A A schematic illustrating the immunization schedule and serum collection from BALB/c mice. Dose-response ELISAs against either monomeric (B) or oligomeric (C) sE2 of week 9 mouse serum samples collected from animals immunized either with (B) monomeric or (C) oligomeric sE2 alone or on cVLPs. ELISAs were done in single replicates using anti-mouse IgG coupled to HRP and subsequently a colorimetric TMB substrate signal was detected. Binding results were assessed by four parameter curve fitting to calculate OD₅₀ values. Data is represented with median value of inverse OD₅₀ values of purified IgG from individual animals. D, E Dose-response neutralization of HCV recombinant J4 (genotype 1b) HCVcc was done in three replicates using mouse IgG and was evaluated in FFU reduction assays on Huh7.5 cells. Following 48 h of infection the cells were fixed and FFUs were visualized using HCV anti-NS5A antibody followed by anti-mouse antibody coupled to HRP followed by DAB staining of FFUs. Results were normalized to non-infected control cells and neutralization was assessed by four parameter curve fitting to calculate IC₅₀ values. If 50% neutralization was not reached at the highest tested dose then IC₅₀ values were interpolated if neutralization at highest dose reached a minimum of 30% and increased to at least 50% at 3 mg/ml.
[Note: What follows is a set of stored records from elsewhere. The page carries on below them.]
(* ===== verification/TimerWheel.v ===== *)
(** * The timer wheel: places

    Where a timer that is due at time [D] is in the wheel at time [T], and what
    adding, taking and deleting do to that.  Times are unbounded integers here;
    the code sees them modulo [2 ^ BITS]. *)

#[local] Set Warnings "-notation-incompatible-prefix".
From S2P Require Import Prelude.
From stdpp Require Import gmap.
From S2P Require Import Timer.
#[local] Open Scope Z_scope.

Section Wheel.
Context (BITS TVR_BITS TVN_BITS : Z).
Context (HR : 0 < TVR_BITS) (HN : 0 < TVN_BITS) (HS : TVR_BITS + 4 * TVN_BITS <= 32) (HB : 32 <= BITS).

#[local] Abbreviation SIZE := (2 ^ TVR_BITS).
#[local] Abbreviation N := (2 ^ TVN_BITS).
#[local] Abbreviation W x := (wrap BITS x).

Definition shift (lv : tvec) : Z :=
  match lv with
  | TV1 => 0 | TV2 => TVR_BITS | TV3 => TVR_BITS + TVN_BITS
  | TV4 => TVR_BITS + 2 * TVN_BITS | TV5 => TVR_BITS + 3 * TVN_BITS
  end.
Definition slots (lv : tvec) : Z := match lv with TV1 => SIZE | _ => N end.

(** A timer due at [D]: in the first vector it is at its own tick; in another
    one, its slot is cascaded at some [c] between [lo] and [D]. *)
Definition placed (T lo D : Z) (lv : tvec) (i : Z) : Prop :=
  match lv with
  | TV1 => T <= D < T + SIZE /\ i = D mod SIZE
  | _ => exists c, lo <= c <= D /\ c mod 2 ^ shift lv = 0 /\ i = (c / 2 ^ shift lv) mod N
  end.

(** The time a timer with the member [expires] set to [e] is due when it is
    added at time [T]: past times are due at once. *)
Definition arm (T e : Z) : Z :=
  let d := W (e - T) in if d <? 2 ^ (BITS - 1) then T + d else T.

Lemma pow_pos n : 0 <= n -> 0 < 2 ^ n.
Proof. intros; now apply Z.pow_pos_nonneg. Qed.

(** Bit fields do not notice the wrap-around. *)
Lemma field x S n : 0 <= S -> 0 < n -> S + n <= BITS -> Z.land (Z.shiftr (W x) S) (2 ^ n - 1) = (x / 2 ^ S) mod 2 ^ n.
Proof.
  intros H1 H2 H3; replace (2 ^ n - 1) with (Z.ones n) by (rewrite Z.ones_equiv; lia).
  rewrite Z.land_ones, Z.shiftr_div_pow2 by lia; unfold wrap.
  rewrite (Z.mod_eq x (2 ^ BITS)) by (pose proof (pow_pos BITS ltac:(lia)); lia).
  replace (2 ^ BITS) with (2 ^ (BITS - S - n) * 2 ^ n * 2 ^ S) by (rewrite <- !Z.pow_add_r by lia; f_equal; lia).
  set (q := x / _); pose proof (pow_pos S ltac:(lia)); pose proof (pow_pos n ltac:(lia)).
  replace (x - 2 ^ (BITS - S - n) * 2 ^ n * 2 ^ S * q) with (x + (- (2 ^ (BITS - S - n) * q) * 2 ^ n) * 2 ^ S) by ring.
  rewrite Z.div_add, Z_mod_plus_full by lia; done.
Qed.
Lemma field0 x n : 0 < n <= BITS -> Z.land (W x) (2 ^ n - 1) = x mod 2 ^ n.
Proof. intros H; rewrite <- (Z.shiftr_0_r (W x)), field by lia; now rewrite Z.pow_0_r, Z.div_1_r. Qed.

Lemma wrap_sub_l e T : W (e - W T) = W (e - T).
Proof. unfold wrap; now rewrite Zminus_mod_idemp_r. Qed.
Lemma wrap_add_l T x : W (x + W T) = W (T + x).
Proof. unfold wrap; rewrite Zplus_mod_idemp_r; f_equal; lia. Qed.
Lemma wrap_bound x : 0 <= W x < 2 ^ BITS.
Proof. unfold wrap; apply Z.mod_pos_bound, pow_pos; lia. Qed.
Lemma wrap_arm T e : 0 <= e < 2 ^ BITS -> W (T + W (e - T)) = e.
Proof. intros H; unfold wrap; rewrite Zplus_mod_idemp_r; replace (T + (e - T)) with e by lia; now apply Z.mod_small. Qed.
Lemma arm_self T D : T <= D < T + 2 ^ (BITS - 1) -> arm T (W D) = D.
Proof.
  intros H; unfold arm; replace (W (W D - T)) with (D - T); [rewrite (proj2 (Z.ltb_lt _ _)) by lia; lia|].
  unfold wrap; rewrite Zminus_mod_idemp_l; symmetry; apply Z.mod_small.
  replace (2 ^ BITS) with (2 * 2 ^ (BITS - 1)) by (rewrite <- Z.pow_succ_r by lia; f_equal; lia); lia.
Qed.
Lemma arm_later T e : T <= arm T e.
Proof. unfold arm; pose proof (wrap_bound (e - T)); case_if; lia. Qed.

Lemma swrap_negative x : 0 <= x < 2 ^ BITS -> (swrap BITS x <? 0) = negb (x <? 2 ^ (BITS - 1)).
Proof.
  intros H; unfold swrap; rewrite Z.mod_small by done.
  destruct (Z.ltb_spec x (2 ^ (BITS - 1))); simpl; [apply Z.ltb_ge|apply Z.ltb_lt]; lia.
Qed.

(** The level above the first a timer goes to is cascaded before it is due. *)
Lemma placed_level T D d lv : lv <> TV1 -> 2 ^ shift lv <= d -> T + d <= D ->
  placed T (T + 1) D lv (((T + d) / 2 ^ shift lv) mod N).
Proof.
  intros Nl Hd HD; pose proof (pow_pos (shift lv)) as P; assert (0 <= shift lv) by (destruct lv; simpl; lia).
  specialize (P ltac:(lia)); set (S := 2 ^ shift lv) in *.
  pose proof (Z.div_mod (T + d) S ltac:(lia)); pose proof (Z.mod_pos_bound (T + d) S P).
  assert (Q : exists c, T + 1 <= c <= D /\ c mod S = 0 /\ ((T + d) / S) mod N = (c / S) mod N).
  { exists (S * ((T + d) / S)); split; [lia|]; split; [rewrite Z.mul_comm; apply Z_mod_mult|].
    now rewrite (Z.mul_comm S), Z.div_mul by lia. }
  destruct lv; [done|exact Q..].
Qed.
Data is represented with median value of inverse IC₅₀ values of purified IgG from individual animals. F The IC₅₀ values from panels D and E were pooled into groups where antigen was either coupled to VLPs or not. Statistical significance testing was done using non-parametric Mann-Whitney tests (Graphpad Prism 9.2.0) and the significance threshold was set at 95%.